> _INSTRUCTIONS TO FOLLOW_
Which lines below fall between the one containing "Definition get (v" and the one containing "snd (Gate.evaluate self file) = Ok true ->"? Repeat them exactly, counting both of those lines, and add nothing else.

■ ■ ■ ■

(** * The to-do screen of todo-react-native: state, handlers and display

    A shallow embedding of the [App] component found, in two near-identical
    variants, in [src/app/index.tsx] and [src/unnamed/part_001].  The
    component keeps five [useState] cells, mutates them from event handlers
    that close over the values of the render that created them, writes the
    whole collection to [AsyncStorage] under the key ["my-todo"], and hands
    a filtered, reversed array to [FlatList].

    JavaScript arrays are objects: [todos.map], [todos.filter] and the
    spread [[...todos, newTodo]] allocate a new array, [Array.prototype.reverse]
    works in place and returns its receiver.  The embedding therefore keeps
    arrays in a heap addressed by references.

    The handlers that write to the store are [async]: they stop at
    [await AsyncStorage.setItem(...)] and go on only when the store has
    accepted the write; no handler catches a rejected write, so what
    follows the [await] is then never run.  The embedding keeps the rest of
    a suspended handler and lets the store accept or reject each call. *)

From stdpp Require Import base numbers option list gmap strings.
From Stdlib Require Import QArith Qcanon.

Local Close Scope Qc_scope.
Local Close Scope Q_scope.
Local Open Scope N_scope.

(** ** JavaScript values *)

(** A JavaScript string is a sequence of UTF-16 code units. *)
Abbreviation jsstring := (list N).

(** String literals of the source are ASCII. *)
Definition js (s : string) : jsstring :=
  Ascii.N_of_ascii <$> String.list_ascii_of_string s.

(** [WhiteSpace] and [LineTerminator] code points of ECMAScript, the ones
    [String.prototype.trim] strips: TAB, LF, VT, FF, CR, SP, NBSP, the
    other space separators, LS, PS and the byte-order mark. *)
Definition isWhiteSpace (c : N) : bool :=
  bool_decide (c ∈ [0x9; 0xA; 0xB; 0xC; 0xD; 0x20; 0xA0; 0x1680; 0x2028;
                    0x2029; 0x202F; 0x205F; 0x3000; 0xFEFF])
  || ((0x2000 <=? c) && (c <=? 0x200A)).

Fixpoint trimStart (s : jsstring) : jsstring :=
  match s with
  | c :: s' => if isWhiteSpace c then trimStart s' else s
  | [] => []
  end.

Definition trimEnd (s : jsstring) : jsstring :=
  reverse (trimStart (reverse s)).

(** [s.trim()] *)
Definition trim (s : jsstring) : jsstring := trimEnd (trimStart s).

(** [s.startsWith(t)] at position 0 *)
Fixpoint startsWith (s t : jsstring) {struct t} : bool :=
  match t, s with
  | [], _ => true
  | _ :: _, [] => false
  | b :: t', a :: s' => bool_decide (a = b) && startsWith s' t'
  end.

(** [s.includes(t)]: [t] occurs in [s] at some position. *)
Fixpoint includes (s t : jsstring) : bool :=
  startsWith s t ||
  match s with
  | [] => false
  | _ :: s' => includes s' t
  end.

(** Truthiness of a string: only the empty string is falsy. *)
Definition truthy_string (s : jsstring) : bool :=
  match s with [] => false | _ :: _ => true end.

(** The identifiers are JavaScript numbers that the program only compares
    with [===] and tests for truthiness.  They come from [Math.random()] or
    from [JSON.parse], neither of which yields [NaN] or an infinity, and a
    finite double is an exact rational. *)
Abbreviation number := Qc.

(** Truthiness of a [number | null]: [null] and [0] are falsy. *)
Definition truthy_id (o : option number) : bool :=
  match o with
  | None => false
  | Some n => bool_decide (n ≠ Q2Qc 0)
  end.

(** [type ToDoType = { id: number; title: string; isDone: boolean }] *)
Record ToDoType := {
  id : number;
  title : jsstring;
  isDone : bool;
}.

Global Instance ToDoType_eq_dec : EqDecision ToDoType.
Proof. solve_decision. Defined.

(** ** The component's state and its world *)

(** Array references. *)
Abbreviation loc := positive.

(** The five [useState] cells; [todos] holds a reference. *)
Record State := {
  todos : loc;
  todoText : jsstring;
  searchQuery : jsstring;
  editingTodoId : option number;
  successMessage : jsstring;
}.

(** Calls that leave the component, recorded when they are made.  The
    timer's callback is always [() => setSuccessMessage("")]. *)
Inductive Effect :=
  | SetItem (key : jsstring) (value : list ToDoType)
  | GetItem (key : jsstring)
  | ConsoleError
  | KeyboardDismiss
  | SetTimeout (ms : N).

(** The heap of arrays, the state cells, the key-value store, the calls
    made so far and the source of [Math.random()].  A stored value is the
    text [JSON.stringify] produced, identified with the collection it
    denotes: it is a copy by value and shares nothing with the heap. *)
Record World := {
  heap : gmap loc (list ToDoType);
  ui : State;
  storage : gmap jsstring (list ToDoType);
  effects : list Effect;
  entropy : nat → number;
  drawn : nat;
}.

(** The array a reference points to. *)
Definition deref (w : World) (l : loc) : list ToDoType :=
  default [] (heap w !! l).

(** The task collection of a world: what the [todos] cell refers to. *)
Definition collection (w : World) : list ToDoType := deref w (todos (ui w)).

Definition with_heap (f : gmap loc (list ToDoType) → gmap loc (list ToDoType))
    (w : World) : World :=
  {| heap := f (heap w); ui := ui w; storage := storage w;
     effects := effects w; entropy := entropy w; drawn := drawn w |}.

Definition with_ui (f : State → State) (w : World) : World :=
  {| heap := heap w; ui := f (ui w); storage := storage w;
     effects := effects w; entropy := entropy w; drawn := drawn w |}.

Definition emit (e : Effect) (w : World) : World :=
  {| heap := heap w; ui := ui w; storage := storage w;
     effects := effects w ++ [e]; entropy := entropy w; drawn := drawn w |}.

(** ** A state monad over the world *)

Definition M (A : Type) : Type := World → A * World.

Global Instance M_ret : MRet M := λ A a w, (a, w).
Global Instance M_bind : MBind M := λ A B f m w, let '(a, w') := m w in f a w'.

Definition exec {A} (m : M A) (w : World) : World := (m w).2.

(** *** Arrays *)

Definition Array_read (l : loc) : M (list ToDoType) :=
  λ w, (deref w l, w).

Definition Array_new (xs : list ToDoType) : M loc :=
  λ w, let l := fresh (dom (heap w)) in (l, with_heap <[l := xs]> w).

(** [a.map(f)] *)
Definition Array_map (f : ToDoType → ToDoType) (l : loc) : M loc :=
  xs ← Array_read l; Array_new (f <$> xs).

(** [a.filter(p)] *)
Definition Array_filter (P : ToDoType → Prop) `{∀ x, Decision (P x)}
    (l : loc) : M loc :=
  xs ← Array_read l; Array_new (filter P xs).

(** [[...a, x]] *)
Definition Array_spread_with (l : loc) (x : ToDoType) : M loc :=
  xs ← Array_read l; Array_new (xs ++ [x]).
(** * Email spam classifier: text normalizer and prediction service

    A shallow embedding of [preprocessor.py], [model.py] and the [/predict]
    route of [app.py], with the properties of the specification stated and
    proved (or refuted) over it.

    Python strings are modelled as lists of characters.  A character is a
    code point in the range 0..255 (Latin-1), carried by [ascii]; the
    character classes [\s], [\w], [\d] and [str.lower] below are the ones
    CPython uses for [str] patterns, restricted to that range.  The
    Snowball stemmer, the loaded pipeline and the file system are outside
    the program and enter as parameters.  A NumPy array of strings is
    modelled by the list of the strings that are read from it. *)

From Stdlib Require Import String Ascii List Bool Arith Lia ZArith Floats.
Import ListNotations.

(** ** Strings *)

Definition str := list ascii.

(** A string literal of the source, as a list of characters. *)
Definition lit (s : string) : str := list_ascii_of_string s.
Arguments lit : simpl never.

Definition code (c : ascii) : nat := nat_of_ascii c.

Definition between (lo hi n : nat) : bool := (lo <=? n) && (n <=? hi).

(** [str.isspace] per character, which is also the class [\s]. *)
Definition is_space (c : ascii) : bool :=
  let n := code c in
  between 9 13 n || between 28 32 n || (n =? 133) || (n =? 160).

(** The class [\d]: decimal digits. *)
Definition is_digit (c : ascii) : bool := between 48 57 (code c).

(** The class [\w]: alphanumeric characters and the underscore. *)
Definition is_word (c : ascii) : bool :=
  let n := code c in
  between 48 57 n || between 65 90 n || (n =? 95) || between 97 122 n
  || (n =? 170) || between 178 179 n || (n =? 181) || between 185 186 n
  || between 188 190 n || between 192 214 n || between 216 246 n
  || between 248 255 n.

(** [str.lower] on one character. *)
Definition lower_char (c : ascii) : ascii :=
  let n := code c in
  if between 65 90 n || between 192 214 n || between 216 222 n
  then ascii_of_nat (n + 32) else c.

(** [text.lower()] *)
Definition lower (s : str) : str := map lower_char s.

Definition str_eqb (a b : str) : bool :=
  if list_eq_dec ascii_dec a b then true else false.

(** [s.startswith(p)] *)
Fixpoint starts_with (p s : str) : bool :=
  match p, s with
  | [], _ => true
  | _ :: _, [] => false
  | a :: p', b :: s' => Ascii.eqb b a && starts_with p' s'
  end.

(** [p in s] for strings: [p] occurs as a contiguous substring of [s]. *)
Fixpoint contains (p s : str) : bool :=
  starts_with p s ||
  match s with
  | [] => false
  | _ :: s' => contains p s'
  end.

(** [text.strip()]: leading and trailing whitespace removed. *)
Fixpoint lstrip (s : str) : str :=
  match s with
  | c :: s' => if is_space c then lstrip s' else s
  | [] => []
  end.

Fixpoint rstrip (s : str) : str :=
  match s with
  | c :: s' =>
      match rstrip s' with
      | [] => if is_space c then [] else [c]
      | kept => c :: kept
      end
  | [] => []
  end.

Definition strip (s : str) : str := rstrip (lstrip s).

(** ** The regular expressions of [re], as far as the program uses them *)

Module Re.

(** Patterns.  Alternation and the greedy quantifiers try their first
    choice first and fall back on failure of what follows, as the
    backtracking matcher of [re] does. *)
Inductive regex : Type :=
| Chr (c : ascii)            (* a literal character *)
| Cls (p : ascii -> bool)    (* a character class: \s, \S, \d, [..] *)
| Cat (r1 r2 : regex)        (* r1 r2 *)
| Alt (r1 r2 : regex)        (* r1|r2 *)
| Opt (r : regex)            (* r?  (greedy) *)
| Plus (r : regex)           (* r+  (greedy) *)
| Bnd.                       (* \b *)

(** Whether the character before or after a position is a word character;
    there is none at either end of the text. *)
Definition word_at (c : option ascii) : bool :=
  match c with
  | Some x => is_word x
  | None => false
  end.

(** A position of the text: the character just before it, and the text from
    it on. *)
Definition cont := option ascii -> str -> option (option ascii * str).

(** The loop of a greedy [r+]: one more round of the body as long as the
    body consumes text, then the continuation; on failure of what follows,
    one round fewer.  [fuel] bounds the number of rounds; the length of the
    text is enough, since a round that goes on consumes a character. *)
Fixpoint plus_loop (body : option ascii -> str -> cont -> option (option ascii * str))
    (k : cont) (fuel : nat) (prev : option ascii) (s : str)
  : option (option ascii * str) :=
  body prev s (fun prev' s' =>
    match fuel with
    | S fuel' =>
        if length s' <? length s then
          match plus_loop body k fuel' prev' s' with
          | Some e => Some e
          | None => k prev' s'
          end
        else k prev' s'
    | O => k prev' s'
    end).
(** * reddit-to-cartoon: the service layer and the ebook component

    A shallow embedding of [services/gemini.ts] (prompt-and-parse helpers,
    image requests behind the throttling retry wrapper) and of the stateful
    part of [components/EbookCreator.tsx] (sequential illustration, caption
    refinement, data-URI decoding), followed by the properties the
    specification states about them.

    Conventions of the embedding:
    - a JavaScript string is a [string]; a binary string (the result of
      [atob]) is a [string] too, one character per byte;
    - a value that comes out of [JSON.parse] is a [value]; numbers are
      restricted to integers ([Z]), which is all the code inspects;
    - a thrown exception is [Throw e], a normal completion [Ok a];
    - the remote service, the host clock and [JSON.parse] are parameters of
      the development (Section variables): nothing is assumed about them;
    - asynchronous code is sequential here: every [await] is a bind. *)

From Stdlib Require Import List String Ascii Bool ZArith Lia.
From Stdlib.Strings Require Import Byte.
From Stdlib Require Import DecimalString DecimalZ DecimalFacts.
Import ListNotations.

Set Warnings "-register-all".

Open Scope string_scope.
Open Scope Z_scope.

(* ================================================================== *)
(** ** JavaScript strings *)

(** [s.startsWith(p)] *)
Fixpoint starts_with (p s : string) {struct p} : bool :=
  match p with
  | EmptyString => true
  | String a p' =>
      match s with
      | EmptyString => false
      | String b s' => Ascii.eqb a b && starts_with p' s'
      end
  end.

(** [hay.includes(needle)] *)
Fixpoint includes (needle hay : string) {struct hay} : bool :=
  starts_with needle hay
  || match hay with
     | EmptyString => false
     | String _ hay' => includes needle hay'
     end.

(** [s.slice(n)] for [0 <= n] *)
Fixpoint drop (n : nat) (s : string) : string :=
  match n, s with
  | O, _ => s
  | S _, EmptyString => EmptyString
  | S k, String _ s' => drop k s'
  end.

(** The scan of [s.split(sep)] for a non-empty separator: [skip] characters
    of a separator just found are still to be passed over, [cur] is the piece
    collected so far. *)
Fixpoint split_scan (sep : string) (skip : nat) (cur s : string) : list string :=
  match s with
  | EmptyString => [cur]
  | String c s' =>
      match skip with
      | S k => split_scan sep k cur s'
      | O =>
          if starts_with sep s
          then cur :: split_scan sep (pred (String.length sep)) EmptyString s'
          else split_scan sep O (cur ++ String c EmptyString) s'
      end
  end.

Fixpoint chars (s : string) : list string :=
  match s with
  | EmptyString => []
  | String c s' => String c EmptyString :: chars s'
  end.

(** [s.split(sep)]; the empty separator cuts between all characters. *)
Definition split (sep s : string) : list string :=
  match sep with
  | EmptyString => chars s
  | _ => split_scan sep O EmptyString s
  end.

(** The longest prefix of [s] that ends with a closing bracket. *)
Fixpoint upto_last_bracket (s : string) : option string :=
  match s with
  | EmptyString => None
  | String c s' =>
      match upto_last_bracket s' with
      | Some t => Some (String c t)
      | None => if Ascii.eqb c "]" then Some (String c EmptyString) else None
      end
  end.

(** [text.match(/\[[\s\S]*\]/)]: the match, when there is one, runs from the
    first opening bracket to the last closing bracket after it (the star is
    greedy and [[\s\S]] accepts every character). *)
Fixpoint match_bracketed (text : string) : option string :=
  match text with
  | EmptyString => None
  | String c t =>
      if Ascii.eqb c "["
      then option_map (String c) (upto_last_bracket t)
      else match_bracketed t
  end.

(** [base64.replace(/^data:image\/(png|jpeg|jpg);base64,/, "")] *)
Definition strip_data_uri_prefix (s : string) : string :=
  if starts_with "data:image/png;base64," s then drop 22 s
  else if starts_with "data:image/jpeg;base64," s then drop 23 s
  else if starts_with "data:image/jpg;base64," s then drop 22 s
  else s.

(** [String(n)] for an integer [n]: decimal digits, a leading minus sign for
    a negative number (JavaScript switches to exponent notation from 10^21
    on; timestamps and indices stay far below). *)
Definition string_of_Z (n : Z) : string :=
  NilZero.string_of_int (Z.to_int n).

(** [a || d] on an optional string: [undefined] and [""] are falsy. *)
Definition or_default (a : option string) (d : string) : string :=
  match a with
  | Some EmptyString | None => d
  | Some s => s
  end.

(* ================================================================== *)
(** ** Exceptions and parsed values *)

(** A thrown error object, with the three fields the retry wrapper reads. *)
Record JsError : Type := mkError {
  err_name : string;
  err_status : option string;
  err_code : option Z;
  err_message : option string
}.

(** [new Error(msg)] *)
Definition Error (msg : string) : JsError := mkError "Error" None None (Some msg).
(** A [TypeError] raised by the runtime (property of [null], call of a
    non-function). *)
Definition TypeError (msg : string) : JsError :=
  mkError "TypeError" None None (Some msg).
(** The [RangeError] of [Array(n)] for an invalid length. *)
Definition RangeError (msg : string) : JsError :=
  mkError "RangeError" None None (Some msg).

Inductive Result (A : Type) : Type :=
| Ok (a : A)
| Throw (e : JsError).
Arguments Ok {A} a.
Arguments Throw {A} e.

Definition is_ok {A : Type} (r : Result A) : bool :=
  match r with Ok _ => true | Throw _ => false end.

(** What [JSON.parse] can return, plus [undefined] for absent properties. *)
Inductive value : Type :=
| VUndefined
| VNull
| VBool (b : bool)
| VNum (n : Z)
| VStr (s : string)
| VArr (items : list value)
| VObj (fields : list (string * value)).

Fixpoint lookup_field (k : string) (fields : list (string * value)) : value :=
  match fields with
  | [] => VUndefined
  | (k', v) :: rest => if String.eqb k k' then v else lookup_field k rest
  end.

(** [v.k]: a property read throws on [null] and [undefined] and yields
    [undefined] when the property is absent.  None of the property names the
    code reads ([title], [panels], [id], ...) exists on a primitive or on an
    array. *)
Definition get (v : value) (k : string) : Result value :=
  match v with
  | VUndefined | VNull => Throw (TypeError "Cannot read properties of null or undefined")
  | VObj fields => Ok (lookup_field k fields)
  | _ => Ok VUndefined
  end.

Definition truthy (v : value) : bool :=
  match v with
  | VUndefined | VNull => false
  | VBool b => b
  | VNum n => negb (n =? 0)
  | VStr s => negb (String.eqb s "")
  | VArr _ | VObj _ => true
  end.

(** [a || b] *)
Definition or_else (a b : value) : value := if truthy a then a else b.
(** What the file held when [evaluate] returned [True]. *)
Lemma evaluate_true_inv (self : Gate.SecurityGate) (file : file_state) :
  snd (Gate.evaluate self file) = Ok true ->
  exists data results failed_checks c h m l,
    file = Contents data /\
    truthy data = true /\
    dict_get (lit "results") (JDict []) data = Ok results /\
    dict_get (lit "failed_checks") (JList []) results = Ok failed_checks /\
    Gate.count_severities failed_checks =
      Ok [(CRITICAL, c); (HIGH, h); (MEDIUM, m); (LOW, l)] /\
    c <= Gate.max_critical self /\ h <= Gate.max_high self.
Proof.
  destruct file as [|e|data].
  - rewrite evaluate_absent. discriminate.
  - rewrite evaluate_unreadable. discriminate.
  - destruct (truthy data) eqn:Ht; [|rewrite evaluate_falsy by exact Ht; discriminate].
    destruct (dict_get (lit "results") (JDict []) data) as [results|e] eqn:Hr.
    2:{ rewrite (evaluate_get_raises self data e Ht); [discriminate|].
        rewrite Hr. reflexivity. }
    destruct (dict_get (lit "failed_checks") (JList []) results) as [fc|e] eqn:Hf.
    2:{ rewrite (evaluate_get_raises self data e Ht); [discriminate|].
        rewrite Hr. exact Hf. }
    destruct (Gate.count_severities fc) as [counts|e] eqn:Hc.
    2:{ rewrite (evaluate_count_raises self data results fc e Ht Hr Hf Hc).
        discriminate. }
    destruct (counts_shape _ (count_severities_keys _ _ Hc)) as [c [h [m [l ->]]]].
    rewrite (evaluate_counted self data results fc c h m l Ht Hr Hf Hc).
    cbn [snd]. intros [= H]. apply check_thresholds_passed in H.
    exists data, results, fc, c, h, m, l. tauto.
Qed.

(** X1. On a non-empty document whose failed checks are dicts with a
    [check_id] that is a string or missing, [evaluate] returns a verdict: it
    does not raise. *)
Theorem evaluate_returns_on_plain_records
    (self : Gate.SecurityGate) (data results : json) (checks : list json) :
  truthy data = true ->
  dict_get (lit "results") (JDict []) data = Ok results ->
  dict_get (lit "failed_checks") (JList []) results = Ok (JList checks) ->
  Forall plain_record checks ->
  snd (Gate.evaluate self (Contents data)) =
  Ok ((tally CRITICAL checks <=? Gate.max_critical self) &&
      (tally HIGH checks <=? Gate.max_high self)).
Proof.
  intros Ht Hr Hf Hall.
  assert (Hcl : Forall (fun check => exists s, severity_of check = Ok s) checks).
  { eapply Forall_impl; [|exact Hall]. exact plain_record_classifies. }
  rewrite (evaluate_counted self data results (JList checks) _ _ _ _ Ht Hr Hf
             (count_severities_tally checks Hcl)).
  cbn [snd]. f_equal.
  destruct (fst (Gate.check_thresholds self (tally CRITICAL checks) (tally HIGH checks)))
    eqn:E.
  - apply check_thresholds_passed in E. symmetry. apply andb_true_iff.
    split; apply Z.leb_le; tauto.
  - symmetry. apply not_true_iff_false. intros H. apply andb_true_iff in H.
    destruct H as [H1 H2]. apply Z.leb_le in H1, H2.
    assert (E' : fst (Gate.check_thresholds self (tally CRITICAL checks) (tally HIGH checks)) = true)
      by (apply check_thresholds_passed; tauto).
    congruence.
Qed.

Lemma evaluate_returns_on_plain_records_witness :
  snd (Gate.evaluate default_gate
         (Contents (document [record "CKV_AWS_18" "S3 access logging" "/s3.tf";
                              JDict [(lit "check_name", JStr (lit "no id"))]])))
  = Ok true.
Proof.
  apply (evaluate_returns_on_plain_records default_gate
           (document [record "CKV_AWS_18" "S3 access logging" "/s3.tf";
                      JDict [(lit "check_name", JStr (lit "no id"))]])
           (JDict [(lit "passed_checks", JList []);
                   (lit "failed_checks",
                    JList [record "CKV_AWS_18" "S3 access logging" "/s3.tf";
                           JDict [(lit "check_name", JStr (lit "no id"))]])])
           _ eq_refl eq_refl eq_refl).
  repeat constructor.
  - eexists. split; [reflexivity|]. right. eexists. reflexivity.
  - eexists. split; [reflexivity|]. left. reflexivity.
Defined.

(** X2. One record that cannot be classified aborts the gate: when the
    records before it classify and it raises [e] (a record that is no dict,
    a [check_id] that is null or a number), [evaluate] raises [e] after the
    header, prints no verdict, and the process exits with status 1. *)
Theorem evaluate_aborts_on_bad_record
    (self : Gate.SecurityGate) (data results : json)
    (good : list json) (bad : json) (rest : list json) (e : exn) :
  truthy data = true ->
  dict_get (lit "results") (JDict []) data = Ok results ->
  dict_get (lit "failed_checks") (JList []) results = Ok (JList (good ++ bad :: rest)) ->
  Forall (fun check => exists s, severity_of check = Ok s) good ->
  severity_of bad = Raise e ->
  Gate.evaluate self (Contents data) = (header_lines, Raise e) /\
  Gate.main self (Contents data) = (header_lines, 1).
Proof.
  intros Ht Hr Hf Hgood Hbad.
  assert (E : Gate.evaluate self (Contents data) = (header_lines, Raise e)).
  { apply (evaluate_count_raises self data results _ e Ht Hr Hf).
    unfold Gate.count_severities, iterate. cbn [rbind].
    rewrite for_each_app. unfold Gate.initial_counts.
    rewrite (counting_loop_tally good Hgood). cbn [rbind for_each].
    rewrite counting_step, Hbad. reflexivity. }
  split; [exact E|]. unfold Gate.main. rewrite E. reflexivity.
Qed.

Lemma evaluate_aborts_on_bad_record_witness :
  Gate.main default_gate
    (Contents (document [record "CKV_AWS_18" "S3 access logging" "/s3.tf";
                         JDict [(lit "check_id", JNull)];
                         record "CKV_GCP_62" "Bucket logs access" "/gcs.tf"]))
  = (header_lines, 1).
Proof.
  apply (evaluate_aborts_on_bad_record default_gate
           (document [record "CKV_AWS_18" "S3 access logging" "/s3.tf";
                      JDict [(lit "check_id", JNull)];
                      record "CKV_GCP_62" "Bucket logs access" "/gcs.tf"])
           (JDict [(lit "passed_checks", JList []);
                   (lit "failed_checks",
                    JList [record "CKV_AWS_18" "S3 access logging" "/s3.tf";
                           JDict [(lit "check_id", JNull)];
                           record "CKV_GCP_62" "Bucket logs access" "/gcs.tf"])])
           [record "CKV_AWS_18" "S3 access logging" "/s3.tf"]
           (JDict [(lit "check_id", JNull)])
           [record "CKV_GCP_62" "Bucket logs access" "/gcs.tf"]
           TypeError eq_refl eq_refl eq_refl).
  - repeat constructor. eexists. reflexivity.
  - reflexivity.
Defined.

■ ■ ■ ■

> _ANSWER_
Definition get (v : value) (k : string) : Result value :=
  match v with
  | VUndefined | VNull => Throw (TypeError "Cannot read properties of null or undefined")
  | VObj fields => Ok (lookup_field k fields)
  | _ => Ok VUndefined
  end.

Definition truthy (v : value) : bool :=
  match v with
  | VUndefined | VNull => false
  | VBool b => b
  | VNum n => negb (n =? 0)
  | VStr s => negb (String.eqb s "")
  | VArr _ | VObj _ => true
  end.

(** [a || b] *)
Definition or_else (a b : value) : value := if truthy a then a else b.
(** What the file held when [evaluate] returned [True]. *)
Lemma evaluate_true_inv (self : Gate.SecurityGate) (file : file_state) :
  snd (Gate.evaluate self file) = Ok true ->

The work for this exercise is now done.